Confinement-controlled chase–escape dynamics

We investigate a minimal chase-and-escape model on a two-dimensional square lattice with randomly distributed static obstacles, focusing on how geometric disorder controls collective pursuit dynamics. Chasers and escapers move according to short-range sensing rules, while the density of obstacles tunes the connectivity of the accessible space. Using a combination of geometric analysis, dynamical observables, survival statistics, and transport characterization, we establish a direct link between lattice connectivity and pursuit efficiency. A Breadth-First Search analysis reveals that obstacle-induced fragmentation leads to a progressive loss of accessibility before the percolation threshold, defining the effective initial conditions for the dynamics. The trapping time and capture cost exhibit a non-monotonic dependence on obstacle density, reflecting a competition between path elongation in connected environments and geometric confinement near the percolation threshold. Survival analysis shows that the decay of the escaper population follows a Weibull form, with characteristic time and shape parameters displaying clear crossovers as a function of obstacle density, signaling the coexistence of cooperative capture and confinement-dominated trapping.

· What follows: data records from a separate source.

(* ===== verification/EqImage.v ===== *)
(** * The registers a set of parameters becomes (audio/sc8830/vb_effect/v2/vbc_codec_eq.c)

    What the words of a profile hold after [AUDENHA_SetPara], from the settings: every filter in the place the
    unit reads it from, with stable coefficients; and the order in which [AUDENHA_SetHpf] writes. *)

From Stdlib Require Import Reals.
From stdpp Require Import list.
From S2P Require Import Prelude CArith EqTables EqCalc EqRange EqStable EqLow VbHal EqSet.

Open Scope Z_scope.

(** ** The filters of the bands *)

Definition i16_band (b : EQ_BAND_INPUT_PARA_T) : Prop :=
  is_i16 (band_fo b) ∧ is_i16 (band_q b) ∧ is_i16 (band_boostdB b) ∧ is_i16 (band_gaindB b).

(** The parameters of the filters: arrays of their lengths, 16-bit settings, and no more bands than gains. *)
Definition wf_hpf (h : HPF_CONTROL_PARAM_T) : Prop :=
  length (s_gain h) = 6%nat ∧ length (band_sw h) = 8%nat ∧ length (eq_band_para h) = 8%nat
  ∧ Forall i16_band (eq_band_para h) ∧ 0 <= eq_band_num h <= 5.

(** What a calculation promises of a filter: 16 bits, and no pole outside the unit disc. *)
Definition good_filter (c : IIR_FILTER_PARA_T) : Prop :=
  fits c ∧ A0 c = 16384 ∧ ∀ x y, pole c x y → (x * x + y * y <= 1)%R.

Lemma good_all_pass : good_filter all_pass.
Proof.
  split; [|split; [done|]]; [unfold fits, is_i16, all_pass; cbn; lia|].
  intros x y. apply biquad_closed; cbn; lia.
Qed.

Lemma good_eq_coefficients p fs : fs <= fs_limit → refused p fs = false → good_filter (eq_coefficients p fs).
Proof.
  intros Hf Hr. destruct (raw_ranges p fs Hf Hr) as (W0 & W2 & W1 & WA).
  destruct (eq_ranges p fs Hf Hr) as (R1 & R2 & R3 & R4).
  destruct (prevent_overflow_spec (raw_b0 p fs) (raw_a1 p fs) (raw_b2 p fs) 0) as (_ & N & N0 & N1 & N2); [lia..|].
  pose proof (peak_triangle _ _ _ R1 R2 R3) as [T1 _].
  pose proof (peak_a2_bounds _ _ R1 R2) as (_ & Y1 & _).
  unfold good_filter, fits, eq_coefficients, raw_bits. cbn [B0 B1 B2 A0 A1 A2].
  split; [unfold is_i16 in *; lia|]. split; [done|]. intros x y.
  apply biquad_closed; cbn [A0 A1 A2]; unfold raw_a1, raw_a2; lia.
Qed.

Transport properties, quantified through the mean-squared displacement exponent, further support this picture, revealing sub-diffusive dynamics and a convergence toward a geometry-controlled regime near percolation. Overall, our results demonstrate that chase-and-escape dynamics in disordered environments are governed by a geometry-driven crossover, where percolation and connectivity act as unifying control parameters for spatial, temporal, and collective behavior.